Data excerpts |
==================================================
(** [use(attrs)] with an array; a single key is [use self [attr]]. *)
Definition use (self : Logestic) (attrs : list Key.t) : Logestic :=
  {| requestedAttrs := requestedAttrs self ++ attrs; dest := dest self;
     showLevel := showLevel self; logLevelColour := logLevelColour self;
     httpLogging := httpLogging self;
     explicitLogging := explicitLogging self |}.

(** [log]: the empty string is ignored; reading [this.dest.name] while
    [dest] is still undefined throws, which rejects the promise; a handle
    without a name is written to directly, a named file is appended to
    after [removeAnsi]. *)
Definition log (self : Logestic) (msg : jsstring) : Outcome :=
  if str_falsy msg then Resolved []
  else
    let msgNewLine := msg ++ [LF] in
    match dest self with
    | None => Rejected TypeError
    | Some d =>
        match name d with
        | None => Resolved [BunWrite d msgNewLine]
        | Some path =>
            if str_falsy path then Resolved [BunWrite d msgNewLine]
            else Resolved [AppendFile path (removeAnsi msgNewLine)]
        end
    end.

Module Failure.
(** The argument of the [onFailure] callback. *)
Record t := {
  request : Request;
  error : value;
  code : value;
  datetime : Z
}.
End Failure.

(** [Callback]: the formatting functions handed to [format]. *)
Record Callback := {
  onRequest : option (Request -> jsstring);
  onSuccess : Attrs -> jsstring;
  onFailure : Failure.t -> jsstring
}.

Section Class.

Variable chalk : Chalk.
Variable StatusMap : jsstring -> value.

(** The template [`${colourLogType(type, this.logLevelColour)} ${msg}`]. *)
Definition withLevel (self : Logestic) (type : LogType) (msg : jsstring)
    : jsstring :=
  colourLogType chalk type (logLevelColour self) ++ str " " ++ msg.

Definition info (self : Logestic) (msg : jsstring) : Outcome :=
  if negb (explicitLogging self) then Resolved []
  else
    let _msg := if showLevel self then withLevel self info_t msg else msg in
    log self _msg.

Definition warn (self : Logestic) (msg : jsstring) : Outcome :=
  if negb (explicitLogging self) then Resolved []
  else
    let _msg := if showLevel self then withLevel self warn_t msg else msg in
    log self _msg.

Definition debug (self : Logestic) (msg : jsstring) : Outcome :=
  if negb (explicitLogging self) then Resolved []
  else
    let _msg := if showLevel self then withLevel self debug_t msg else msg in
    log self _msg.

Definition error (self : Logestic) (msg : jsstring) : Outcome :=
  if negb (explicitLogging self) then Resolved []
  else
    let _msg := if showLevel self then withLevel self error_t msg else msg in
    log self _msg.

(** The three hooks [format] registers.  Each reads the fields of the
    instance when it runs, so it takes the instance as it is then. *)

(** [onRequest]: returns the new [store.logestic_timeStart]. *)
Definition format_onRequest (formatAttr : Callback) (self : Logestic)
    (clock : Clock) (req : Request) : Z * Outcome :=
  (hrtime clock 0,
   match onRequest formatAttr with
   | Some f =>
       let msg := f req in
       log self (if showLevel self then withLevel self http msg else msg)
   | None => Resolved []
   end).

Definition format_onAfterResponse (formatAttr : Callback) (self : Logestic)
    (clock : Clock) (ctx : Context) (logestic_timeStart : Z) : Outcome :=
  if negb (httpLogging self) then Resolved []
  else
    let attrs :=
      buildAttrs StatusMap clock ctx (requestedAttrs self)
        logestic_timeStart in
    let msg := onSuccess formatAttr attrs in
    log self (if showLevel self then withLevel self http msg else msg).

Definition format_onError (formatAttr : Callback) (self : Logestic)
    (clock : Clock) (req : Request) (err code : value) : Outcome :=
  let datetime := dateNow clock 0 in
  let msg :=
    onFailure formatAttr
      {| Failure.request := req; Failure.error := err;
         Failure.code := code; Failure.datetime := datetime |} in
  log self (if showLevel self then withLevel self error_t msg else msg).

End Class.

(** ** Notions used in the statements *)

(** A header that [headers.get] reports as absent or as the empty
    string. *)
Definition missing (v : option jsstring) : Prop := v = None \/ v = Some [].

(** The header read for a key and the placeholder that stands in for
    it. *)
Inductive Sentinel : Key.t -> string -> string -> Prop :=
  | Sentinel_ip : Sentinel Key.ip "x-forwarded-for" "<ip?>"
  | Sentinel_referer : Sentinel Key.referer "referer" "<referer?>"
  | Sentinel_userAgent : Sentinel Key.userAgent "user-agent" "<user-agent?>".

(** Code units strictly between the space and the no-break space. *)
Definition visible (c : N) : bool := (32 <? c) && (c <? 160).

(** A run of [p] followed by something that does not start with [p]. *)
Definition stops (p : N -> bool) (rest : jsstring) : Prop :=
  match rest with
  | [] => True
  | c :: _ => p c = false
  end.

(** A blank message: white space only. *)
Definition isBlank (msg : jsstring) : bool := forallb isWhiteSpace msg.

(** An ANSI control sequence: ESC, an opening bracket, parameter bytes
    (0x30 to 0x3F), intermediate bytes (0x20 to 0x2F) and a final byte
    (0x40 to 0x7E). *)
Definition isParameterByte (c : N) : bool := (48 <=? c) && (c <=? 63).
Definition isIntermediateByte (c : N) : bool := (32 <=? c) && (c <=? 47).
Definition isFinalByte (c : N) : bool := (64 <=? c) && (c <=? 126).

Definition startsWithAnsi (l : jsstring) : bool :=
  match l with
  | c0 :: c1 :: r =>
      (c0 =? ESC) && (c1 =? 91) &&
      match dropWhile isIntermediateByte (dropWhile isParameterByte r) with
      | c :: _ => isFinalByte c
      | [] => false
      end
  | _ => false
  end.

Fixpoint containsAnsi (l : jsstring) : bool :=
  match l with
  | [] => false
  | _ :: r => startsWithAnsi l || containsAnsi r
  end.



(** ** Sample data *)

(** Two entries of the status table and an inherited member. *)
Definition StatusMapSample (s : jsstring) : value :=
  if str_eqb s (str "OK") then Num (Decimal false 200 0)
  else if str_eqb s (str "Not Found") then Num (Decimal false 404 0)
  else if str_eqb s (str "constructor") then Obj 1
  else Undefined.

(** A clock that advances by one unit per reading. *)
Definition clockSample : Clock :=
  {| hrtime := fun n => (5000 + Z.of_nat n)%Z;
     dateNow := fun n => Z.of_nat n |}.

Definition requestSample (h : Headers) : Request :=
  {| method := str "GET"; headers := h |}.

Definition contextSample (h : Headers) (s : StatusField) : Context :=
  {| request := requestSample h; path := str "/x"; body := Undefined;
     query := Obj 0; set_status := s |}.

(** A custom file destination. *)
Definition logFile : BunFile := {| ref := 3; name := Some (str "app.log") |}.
==================================================
Work instructions | Pull every line containing "empty" out of the data above.

Response for this exercise |
(** [log]: the empty string is ignored; reading [this.dest.name] while
(** A header that [headers.get] reports as absent or as the empty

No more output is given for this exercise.